Election Section

Commentary: Get Real About Wheels By CAROL DENNEY

Friday July 15, 2005

Lies, damn lies, statistics, and then studies. Twice in last week’s Daily Planet letters section a deceptive 2002 parking study was cited as proving there is no need for more parking in the downtown area. Why, parking is plentiful, they claim, and an adjacent claim is always on its heels, that parking spaces “cost” $25,000 each, garage parking spaces $50,000 or more. 

There would be plenty of parking, they say, if there weren’t so much overtime parking, meaning cars sitting at broken meters which would otherwise be ticketed, or whose meters are being fed by employees parking near their jobs, which is also a ticket offense. If these things weren’t happening, they reason, there would be more parking. 

But there’s not. The smart money is on Berkeley residents, who manage to fool or break any new parking machinery that comes their way, because otherwise the parking planners honestly think giving people a meter with only a half an hour of time is fine. The invention of the term overtime parking implies that no one who comes downtown should stay long, perhaps interesting themselves in a new store, or running into a friend for lunch, or seeing a movie. Overtime parking implies that people should get the hell out of the way so that a fresh driver with a fresh load of quarters should have a chance to visit for half an hour. 

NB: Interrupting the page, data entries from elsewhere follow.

(** What the bus shows after a timeout (lines 299-323 and 360-378), the
    budget being [T >= 0] and [ss] the [max 1 T - 1] cycles waited after
    the first.  A write that is not accepted leaves [write] asserted with
    its address; a write without response leaves the signals released;
    a read leaves [read] asserted with its address in both cases, since
    the read signals are released only when the data arrives. *)
Theorem timeout_leaves_bus (m : Master) (b : Beat) (rest : list Beat)
    (ss : list Sample) (s : Sample) :
  queue_tx m = b :: rest ->
  wbytes (cfg m) <> 0 ->
  0 <= b_addr b / wbytes (cfg m) < 2 ^ address_width (cfg m) ->
  0 <= timeout_cycles (cfg m) ->
  Z.of_nat (length ss) = Z.max 1 (timeout_cycles (cfg m)) - 1 ->
  let T := Z.max 1 (timeout_cycles (cfg m)) in
  let y0 := settle (run_loop m) in
  (b_write b = true ->
   (forall s0,
      waitrequest s0 = true ->
      Forall (fun x => waitrequest x = true) ss ->
      let y := on_edges (s0 :: ss ++ [s]) y0 in
      eng y = LDead (WriteTimeout T (b_addr b)) /\
      bus (mst y) = bus (mst y0) /\
      bus_write (bus (mst y)) = 1 /\
      bus_address (bus (mst y)) = b_addr b / wbytes (cfg m)) /\
   (forall sa,
      waitrequest sa = false -> writeresponsevalid sa = false ->
      Forall (fun x => writeresponsevalid x = false) ss ->
      let y := on_edges (sa :: ss ++ [s]) y0 in
      eng y = LDead (WriteResponseTimeout T (b_addr b)) /\
      bus (mst y) = release_write (bus m))) /\
  (b_write b = false ->
   (forall s1 s0,
      waitrequest s0 = true ->
      Forall (fun x => waitrequest x = true) ss ->
      let y := on_edges (s1 :: s0 :: ss ++ [s]) y0 in
      eng y = LDead (ReadTimeout T (b_addr b)) /\
      bus_read (bus (mst y)) = 1 /\
      bus_address (bus (mst y)) = b_addr b / wbytes (cfg m)) /\
   (forall s1 sa,
      waitrequest sa = false -> readdatavalid sa = false ->
      Forall (fun x => readdatavalid x = false) ss ->
      let y := on_edges (s1 :: sa :: ss ++ [s]) y0 in
      eng y = LDead (ReadResponseTimeout T (b_addr b)) /\
      bus_read (bus (mst y)) = 1 /\
      bus_address (bus (mst y)) = b_addr b / wbytes (cfg m))).
Proof.
  intros Hq Hw Hr HT Hlen. cbv zeta.
  rewrite (run_loop_cons m b rest Hq).
  rewrite issue_in_range by (cbn [cfg set_queue_tx]; assumption).
  cbv zeta. split; intros Hwr; rewrite Hwr; cbn [settle]; split.
  - intros s0 Hs0 Hall. cbn [on_edges].
    match goal with
    | |- context [mkSys ?x (LWriteIssued b)] => set (m0 := x)
    end.
    assert (Hy : on_edges (ss ++ [s]) (on_edge s0 (mkSys m0 (LWriteIssued b)))
                 = mkSys (add_log Critical
                            (MsgExn (WriteTimeout
                               (Z.max 1 (timeout_cycles (cfg m))) (b_addr b)))
                            m0)
                     (LDead (WriteTimeout
                               (Z.max 1 (timeout_cycles (cfg m))) (b_addr b)))).
    { unfold on_edge. cbn [eng mst engine_edge].
      unfold write_wait_accept. rewrite Hs0. cbn [ret settle].
      change (LWriteAccept b 0) with (phase_loc WriteAccept b 0).
      exact (phase_timeout_run WriteAccept b m0 ss s HT Hall Hlen). }
    rewrite Hy. cbn. repeat split.
  - intros sa Ha Hv Hall. cbn [on_edges].
    match goal with
    | |- context [mkSys ?x (LWriteIssued b)] => set (m0 := x)
    end.
    assert (Hall' : Forall (fun x => phase_blocked WriteResponse x = true) ss).
    { apply Forall_forall. intros x Hx. cbn [phase_blocked].
      rewrite Forall_forall in Hall. now rewrite (Hall x Hx). }
    assert (Hy : on_edges (ss ++ [s]) (on_edge sa (mkSys m0 (LWriteIssued b)))
                 = mkSys (add_log Critical
                            (MsgExn (WriteResponseTimeout
                               (Z.max 1 (timeout_cycles (cfg m))) (b_addr b)))
                            (set_bus release_write m0))
                     (LDead (WriteResponseTimeout
                               (Z.max 1 (timeout_cycles (cfg m))) (b_addr b)))).
    { unfold on_edge. cbn [eng mst engine_edge].
      unfold write_wait_accept, bind, modify. rewrite Ha.
      unfold write_wait_response. rewrite Hv. cbn [negb ret settle].
      change (LWriteResp b 0) with (phase_loc WriteResponse b 0).
      exact (phase_timeout_run WriteResponse b (set_bus release_write m0)
               ss s HT Hall' Hlen). }
    rewrite Hy. cbn. repeat split.
  - intros s1 s0 Hs0 Hall. cbn [on_edges].
    match goal with
    | |- context [mkSys ?x (LReadSetup b ?wa)] => set (m0 := x); set (w := wa)
    end.
    assert (Hy1 : on_edge s1 (mkSys m0 (LReadSetup b w))
                  = mkSys (set_bus (fun o =>
                             mkBusOut 1 (bus_write o) w (bus_writedata o)
                               (bus_byteenable o)) m0) (LReadIssued b))
      by reflexivity.
    rewrite Hy1.
    match goal with
    | |- context [mkSys ?x (LReadIssued b)] => set (m1 := x)
    end.
    assert (Hy : on_edges (ss ++ [s]) (on_edge s0 (mkSys m1 (LReadIssued b)))
                 = mkSys (add_log Critical
                            (MsgExn (ReadTimeout
                               (Z.max 1 (timeout_cycles (cfg m))) (b_addr b)))
                            m1)
                     (LDead (ReadTimeout
                               (Z.max 1 (timeout_cycles (cfg m))) (b_addr b)))).
    { unfold on_edge. cbn [eng mst engine_edge].
      unfold read_wait_accept. rewrite Hs0. cbn [ret settle].
      change (LReadAccept b 0) with (phase_loc ReadAccept b 0).
      exact (phase_timeout_run ReadAccept b m1 ss s HT Hall Hlen). }
    rewrite Hy. cbn. repeat split.
  - intros s1 sa Ha Hv Hall. cbn [on_edges].
    match goal with
    | |- context [mkSys ?x (LReadSetup b ?wa)] => set (m0 := x); set (w := wa)
    end.
    assert (Hy1 : on_edge s1 (mkSys m0 (LReadSetup b w))
                  = mkSys (set_bus (fun o =>
                             mkBusOut 1 (bus_write o) w (bus_writedata o)
                               (bus_byteenable o)) m0) (LReadIssued b))
      by reflexivity.
    rewrite Hy1.
    match goal with
    | |- context [mkSys ?x (LReadIssued b)] => set (m1 := x)
    end.
    assert (Hall' : Forall (fun x => phase_blocked ReadResponse x = true) ss).
    { apply Forall_forall. intros x Hx. cbn [phase_blocked].
      rewrite Forall_forall in Hall. now rewrite (Hall x Hx). }
    assert (Hy : on_edges (ss ++ [s]) (on_edge sa (mkSys m1 (LReadIssued b)))
                 = mkSys (add_log Critical
                            (MsgExn (ReadResponseTimeout
                               (Z.max 1 (timeout_cycles (cfg m))) (b_addr b)))
                            m1)
                     (LDead (ReadResponseTimeout
                               (Z.max 1 (timeout_cycles (cfg m))) (b_addr b)))).
    { unfold on_edge. cbn [eng mst engine_edge].
      unfold read_wait_accept. rewrite Ha.
      unfold read_wait_response. rewrite Hv. cbn [negb ret settle].
      change (LReadResp b 0) with (phase_loc ReadResponse b 0).
      exact (phase_timeout_run ReadResponse b m1 ss s HT Hall' Hlen). }
    rewrite Hy. cbn. repeat split.
Qed.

And, they say, employees shouldn’t drive to work, because if they didn’t there would be more parking. 

But employees do drive to work. Even the police and the meter enforcers, who are supposed to ticket meter-feeding employees, are using the neighborhoods around their workplaces to park because they have no parking. Developers and planners applaud themselves for providing less parking than their projects need because they assume people will simply buy a bicycle and sail to work from Oakland, Orinda, and El Cerrito, thanking the parking planners for the opportunity to improve their health and save on gas. Except that they don’t. 

Both of these claims assume that the production of more parking tickets would have a positive result, freeing up more parking for happy, satisfied people. Except, of course, those people who got the tickets, who now have quite a different view of the town that only wanted a half an hour of their company and wants them to pay up or come to court, for which they would have to find more parking. 

But my favorite deception in the parking “study” is watching the big, bouncing numbers; $25,000, $50,000, representing the “cost” of a parking space. There is no cost, apparently, to a neighborhood that gets a 7:00 am influx of employee cars, or to a business which customers can’t get anywhere near. The real cost of losing real businesses like 49-year strong Tupper and Reed goes way beyond one business, or even the economic health of a downtown. Fewer children get any exposure to certain instruments, fewer children can rent them or play them, and very few parents are going to drive a long way to rent a baritone on the off chance that their child will take to it. It was the loss of parking that finished off Tupper and Reed, unless you want to dismiss the business expertise of 49 years. 

You can’t begin to calculate the real cost of consistently discouraging the otherwise willing and interested people of all ages who would love to participate in community events if there were a safe, sane way to get there. Half-empty concert halls and sparsely attended events are an incalculable social loss. Not all of us can ride a bicycle, and those of us who do ought to be honest enough to acknowledge that it is not safe. 

Let’s get real about wheels. If you walked up to the average driver and offered to replace their car for free with a no-emission vehicle, they would hand over the keys. If there were a shuttle waiting in front of their house guaranteeing a five-minute ride to work or to the symphony they would be on it. People aren’t driving because they like the idea that the ice is breaking up three weeks earlier in the spring in Manitoba. People, unlike planners, have to be realistic about their options and their lives, or they find themselves stranded across the bridge when Bart shuts down. 

It is more than unfashionable to criticize the unrealistic “transit first” policy. My status as a bike commuter won’t save me from being repeatedly run over by the narrow tires of letter writers who insist they can grocery shop for six or attend chemotherapy appointments by bicycle. Just keep in mind that the last time I checked, Berkeley was first in the national sale of hybrids. Some realistic planning, and some realistic alternatives might take us a lot further than deceptive “studies” by development-driver planners admiring the emperor’s new clothes. And a few more kids just might learn to play the trombone.